Based on the jury's positive response to the special question at sentencing,
Do you unanimously find from the evidence, beyond a reasonable doubt, that the defendant himself: Killed or attempted to kill the victim, [Wilson/Shuford]; or Intended to kill the victim, [Wilson/Shuford].
(Record on Appeal, pp. 55 60).
Based upon the foregoing, the Court concludes that the mitigating evidence offered at sentencing and at post-conviction is insufficient to outweigh the aggravating evidence presented during trial and at post-conviction. See Wiggins, 539 U.S. at 534, 123 S.Ct. at 2542. Petitioner has failed to show that there is a reasonable probability that but for trial counsel's failure to conduct an adequate mitigation investigation, the outcome of his sentencing proceeding would have been different. Strickland, 466 U.S. at 694. The MAR court's conclusion that trial counsel were not ineffective at sentencing was not an unreasonable application of Strickland v. Washington. See § 2254(d)(1). This claim is DENIED.
CLAIM IV: Use of a Short-form Murder Indictment
Petitioner's claim consists entirely of the following statement:
The short-form murder indictment contained no aggravating factors and supported at most the elements of second-degree murder in violation of [sic] due process clause of the Fourteenth Amendment to the Constitution of the United States.
(PWHC, p. 21 ¶ 42).
To the extent that this bare statement with no citation to case law and with no supporting argument even constitutes an adequately raised claim, this Court will devote as much time analyzing it as Petitioner did briefing it. "[A] short-form indictment that alleges the elements of common law murder is sufficient to satisfy the demands" of the Sixth Amendment and the Due Process Clause of the Fourteenth Amendment. Hartman v. Lee, 283 F.3d 190, 198-99 (4th Cir. 2002) (relying on Davis v. Territory of Utah, 151 U.S. 262, 14 S.Ct. 328, 38 L.Ed. 153 (1894) and Bergemann v. Backer, 157 U.S. 655, 15 S.Ct. 727, 39 L.Ed. 845 (1895)). As such, the MAR court's rejection of this claim was neither contrary to nor an unreasonable application of clearly established Federal law. See § 2254(d)(1).
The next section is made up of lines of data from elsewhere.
Lemma release_spec p L1 h L2 hd :
  front_ok p (L1 ++ h :: L2) -> hdrs p !! h = Some hd ->
  exists p', release p (h + SIZEOF_HEADER) hd = Done p' /\ front_ok p' (L1 ++ L2) /\ emergency_buf (rs p') = emergency_buf (rs p) /\ cf p' = cf p /\ mem p' = mem p /\ he p' = he p /\
    kept p p' (L1 ++ L2) /\ owned (tiers p') = (if decide (h = emergency_buf (rs p)) then owned (tiers p) else delete h (owned (tiers p))) /\
    active_bytes (ac p') = u64 (active_bytes (ac p) - requested_size hd).
Proof.
  intros F Hh. destruct (fo_blocks _ _ F h) as [hd' [Hpos Hh' Hm Hc Hsz Hty Hb He (n & Hn & Hn2)]]; [rewrite elem_of_app, elem_of_cons; tauto|].
  assert (hd' = hd) as -> by congruence. clear Hh'.
  destruct (free_stats_run p L1 h L2 hd F) as (k & x & Hst & Hk). set (q := set_ac _ _) in Hst.
  assert (Hne : forall y, y ∈ L1 ++ L2 -> y <> h) by (intros y; apply (dll_middle _ _ _ _ _ _ (fo_list _ _ F))).
  (* the four ways differ only in what happens to the header and the extent *)
  assert (K : forall p', cf p' = cf p -> alinks p' = k -> active_head p' = x -> mem p' = mem p -> he p' = he p ->
    (forall y, y <> h -> hdrs p' !! y = hdrs p !! y) ->
    (if decide (h = emergency_buf (rs p))
     then rs p' = Reserve (emergency_buf (rs p)) (emergency_size (rs p)) false /\ owned (tiers p') = owned (tiers p)
     else rs p' = rs p /\ owned (tiers p') = delete h (owned (tiers p))) ->
    active_bytes (ac p') = active_bytes (ac q) -> active_allocations (ac p') = active_allocations (ac q) ->
    total_alloc_ops (ac p') = total_alloc_ops (ac q) -> total_free_ops (ac p') = total_free_ops (ac q) ->
    exists p'', Done p' = Done p'' /\ front_ok p'' (L1 ++ L2) /\ emergency_buf (rs p'') = emergency_buf (rs p) /\ cf p'' = cf p /\ mem p'' = mem p /\ he p'' = he p /\
      kept p p'' (L1 ++ L2) /\ owned (tiers p'') = (if decide (h = emergency_buf (rs p)) then owned (tiers p) else delete h (owned (tiers p))) /\
      active_bytes (ac p'') = u64 (active_bytes (ac p) - requested_size hd)).
  { intros p' E1 E2 E3 E4 E5 E6 E7 A1 A2 A3 A4. exists p'. split; [done|].
    assert (Ho : forall y, y <> h -> owned (tiers p') !! y = owned (tiers p) !! y).
    { intros y Hy. destruct (decide (h = emergency_buf (rs p))), E7 as [_ ->]; [done|]. by rewrite lookup_delete_ne by done. }
    assert (Hb' : emergency_buf (rs p') = emergency_buf (rs p)) by (by destruct (decide (h = emergency_buf (rs p))), E7 as [-> _]).
    split; [|split; [done|split; [done|split; [done|split; [done|split; [|split]]]]]].
    - eapply (front_ok_drop p L1 h L2 hd p' F Hh); try done.
      + by rewrite E2, E3.
      + intros y m. destruct (decide (h = emergency_buf (rs p))), E7 as [_ ->]; [done|]. by intros [_ ?]%lookup_delete_Some.
      + by destruct (decide (h = emergency_buf (rs p))), E7 as [-> _].
      + destruct (decide (h = emergency_buf (rs p))), E7 as [E7 Eo]; rewrite E7; [by rewrite Eo|done].
    - intros y Hy. specialize (Hne y Hy). split; [by apply E6|]. split; [by apply Ho|]. by rewrite E4.
    - by destruct (decide (h = emergency_buf (rs p))), E7.
    - by rewrite A1. }
  unfold release. replace (h + SIZEOF_HEADER - SIZEOF_HEADER) with h by lia. rewrite Hc.
  destruct (alloc_type hd =? ALLOC_TYPE_SLAB) eqn:E1.
  - apply Z.eqb_eq in E1. destruct (slab_put (tiers p) (flags (cf p)) (slab_class hd) (raw_base hd)) as [r b] eqn:Es.
    apply slab_put_spec in Es as (Eo & R1 & R2). rewrite slab_stats_run; [|apply (fo_live_list _ _ F)|done..]. rewrite Hst. cbn [mbind outcome_bind].
    apply K; rewrite ?event_cf, ?event_ac, ?event_rs, ?event_hdrs, ?event_tiers, ?event_mem, ?event_he, ?event_links, ?event_head; try done.
    + intros y Hy. cbn. by rewrite lookup_delete_ne by done.
    + destruct (decide (h = emergency_buf (rs p))) as [E|]; [apply He in E; rewrite E1 in E; done|]. split; [done|].
      cbn. rewrite Eo. by rewrite (Hb (or_introl E1)).
  - rewrite Hst. cbn [mbind outcome_bind]. destruct (alloc_type hd =? ALLOC_TYPE_TLSF) eqn:E2.
    + apply Z.eqb_eq in E2. destruct (tlsf_put (tiers q) h hd) as [hd' b] eqn:Es. apply tlsf_put_spec in Es.
      apply K; rewrite ?event_cf, ?event_ac, ?event_rs, ?event_hdrs, ?event_tiers, ?event_mem, ?event_he, ?event_links, ?event_head; try done.
      * intros y Hy. cbn. by rewrite lookup_insert_ne by done.
      * destruct (decide (h = emergency_buf (rs p))) as [E|]; [apply He in E; rewrite E2 in E; done|]. by split.
    + destruct (alloc_type hd =? ALLOC_TYPE_OS) eqn:E3.
      * apply Z.eqb_eq in E3.
        apply K; rewrite ?event_cf, ?event_ac, ?event_rs, ?event_hdrs, ?event_tiers, ?event_mem, ?event_he, ?event_links, ?event_head; try done.
        -- intros y Hy. cbn. by rewrite lookup_delete_ne by done.
        -- destruct (decide (h = emergency_buf (rs p))) as [E|]; [apply He in E; rewrite E3 in E; done|]. split; [done|].
           cbn. rewrite sys_put_spec. by rewrite (Hb (or_intror E3)).
      * assert (Et : alloc_type hd = ALLOC_TYPE_EMERGENCY).
        { apply Z.eqb_neq in E1, E2, E3. destruct Hty as [?|[?|[?|?]]]; done. }
        rewrite (proj2 (Z.eqb_eq _ _) Et).
        apply K; rewrite ?event_cf, ?event_ac, ?event_rs, ?event_hdrs, ?event_tiers, ?event_mem, ?event_he, ?event_links, ?event_head; try done.
        rewrite decide_True by (by apply He). done.
Qed.

Lemma mp_free_spec p L1 h L2 :
  front_ok p (L1 ++ h :: L2) ->
  exists hd p', hdrs p !! h = Some hd /\ mp_free p (h + SIZEOF_HEADER) = Done p' /\ front_ok p' (L1 ++ L2) /\
    emergency_buf (rs p') = emergency_buf (rs p) /\ cf p' = cf p /\
    kept p p' (L1 ++ L2) /\ owned (tiers p') = (if decide (h = emergency_buf (rs p)) then owned (tiers p) else delete h (owned (tiers p))) /\
    he p' = he (scrub p (h + SIZEOF_HEADER) hd) /\ active_bytes (ac p') = u64 (active_bytes (ac p) - requested_size hd).
Proof.
  intros F. destruct (fo_blocks _ _ F h) as [hd B]; [rewrite elem_of_app, elem_of_cons; tauto|]. exists hd.
  pose proof (bo_pos _ _ _ B) as H0.
  destruct (scrub_same p (h + SIZEOF_HEADER) hd) as (S1 & S2 & S3 & S4 & S5 & S6 & S7 & S8). set (q := scrub _ _ _) in *.
  assert (Fq : front_ok q (L1 ++ h :: L2)) by (by apply (front_ok_ext p); rewrite ?S7).
  destruct (release_spec q L1 h L2 hd Fq) as (p' & E & F' & Eb & C & M & Hhe & K & O & A); [by rewrite S6; apply B|].
  exists p'. split; [apply B|]. split; [rewrite (mp_free_eq p h hd); [done|unfold NULL, SIZEOF_HEADER; lia|apply B|apply B]|].
  split; [done|]. split; [congruence|]. split; [congruence|]. split; [|split; [by rewrite O, S3, S7|split; [done|by rewrite A, S2]]].
  intros y Hy. destruct (K y Hy) as (K1 & K2 & K3). rewrite S6 in K1. rewrite S7 in K2, K3. split; [done|]. split; [done|].
  intros n a Hn Ha. rewrite (K3 n a Hn Ha). apply S8.
  destruct (bo_owned _ _ _ B) as (nh & Hnh & Hle & _).
  assert (y <> h) by (by apply (dll_middle _ _ _ _ _ _ (fo_list _ _ F))).
  assert (0 <= canary_len (flags (cf p))) by (unfold canary_len; destruct (has_flag _ _); lia).
  destruct (fo_disjoint _ _ F _ _ _ _ Hn Hnh); [done| |]; unfold SIZEOF_HEADER in *; lia.
Qed.

End Spec.
Lemma stamp_canary_same p x :
  let q := stamp_canary p x in
  hdrs q = hdrs p /\ tiers q = tiers p /\ forall a, a < x \/ x + canary_len (flags (cf p)) <= a -> mem q a = mem p a.
Proof.
  unfold stamp_canary, canary_len, on. destruct (has_flag (flags (cf p)) MP_FLAG_DEBUG_CANARY); [|done].
  split; [done|]. split; [done|]. intros a Ha. by apply fill_outside.
Qed.

Lemma canary_len_range f : 0 <= canary_len f <= 1.
Proof. unfold canary_len. destruct (has_flag _ _); lia. Qed.

(** What [mp_realloc] may answer for the block [h] with header [hd] among the blocks [L]. *)
Definition realloc_answer (p : pool) (L : list Z) (h : Z) (hd : mp_block_header) (new_size r : Z) (p' : pool) : Prop :=
  kept p p' L /\
  (r = NULL /\ kept p p' [h] \/
   0 < r /\ forall i, 0 <= i < Z.min (requested_size hd) new_size -> mem p' (r + i) = mem p (h + SIZEOF_HEADER + i)).

(** The block stays where it is: its header is replaced and a canary is written inside its extent [e]. *)
Lemma realloc_in_place p L1 h L2 hd hd' b new_size e :
  front_ok p (L1 ++ h :: L2) -> 0 < new_size -> new_size + canary_len (flags (cf p)) <= e ->
  (forall y, y <> h -> owned b !! y = owned (tiers p) !! y) ->
  (forall y n, y <> h -> owned (tiers p) !! y = Some n -> h + SIZEOF_HEADER + e <= y \/ y + n <= h) ->
  realloc_answer p (L1 ++ L2) h hd new_size (h + SIZEOF_HEADER)
    (trigger_event (stamp_canary (set_hdrs (set_tiers p b) (<[h := hd']> (hdrs (set_tiers p b)))) (h + SIZEOF_HEADER + new_size))
       MP_EVENT_REALLOC (h + SIZEOF_HEADER) new_size).
Proof.
  intros F Hn He Ho Hd. set (q := set_hdrs _ _). destruct (stamp_canary_same q (h + SIZEOF_HEADER + new_size)) as (S1 & S2 & S3).
  assert (Hpos : 0 < h) by (destruct (fo_blocks _ _ F h) as [x []]; [rewrite elem_of_app, elem_of_cons; tauto|done]).
  pose proof (canary_len_range (flags (cf p))) as Hc. split.
  - intros y Hy. assert (Hne : y <> h) by (by apply (dll_middle _ _ _ _ _ _ (fo_list _ _ F))).
    rewrite event_hdrs, event_tiers, event_mem, S1, S2. cbn. rewrite lookup_insert_ne by done. split; [done|]. split; [by apply Ho|].
    intros n a Hya Ha. rewrite S3; [done|]. cbn. destruct (Hd _ _ Hne Hya); unfold SIZEOF_HEADER in *; lia.
  - right. split; [unfold SIZEOF_HEADER; lia|]. intros i Hi. rewrite event_mem. rewrite S3; [done|]. lia.
Qed.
CLAIM V: The State's Control over the Calendar
Petitioner's claim consists entirely of the following statement:
The prosecutor had control over calendaring the case for trial and thus allowed him to select the trial judge and the time for the trial when Petitioner's counsel were not prepared to go forward in violation of the Fourteenth Amendment to the Constitution of the United States.
(PWHC, p. 21 ¶ 43) The foregoing is insufficient to state a claim for relief under federal habeas review. Rule 2(c)(2) of the Rules Governing § 2254 Cases requires a petitioner to "state the facts supporting each ground" for relief. As is clear from the conclusory statement above, Petitioner has put forth no facts to support this "claim." He has failed to adequately identify the constitutional violation at issue. The Court presumes that by citing the Fourteenth Amendment, Petitioner is alleging a violation of the Due Process clause, but he has failed to cite the strand of due process law supporting his claim. The Court also notes that claims of error in the state post-conviction process are not cognizable on federal habeas review. See Wright v. Angelone, supra, 151 F.3d at 159.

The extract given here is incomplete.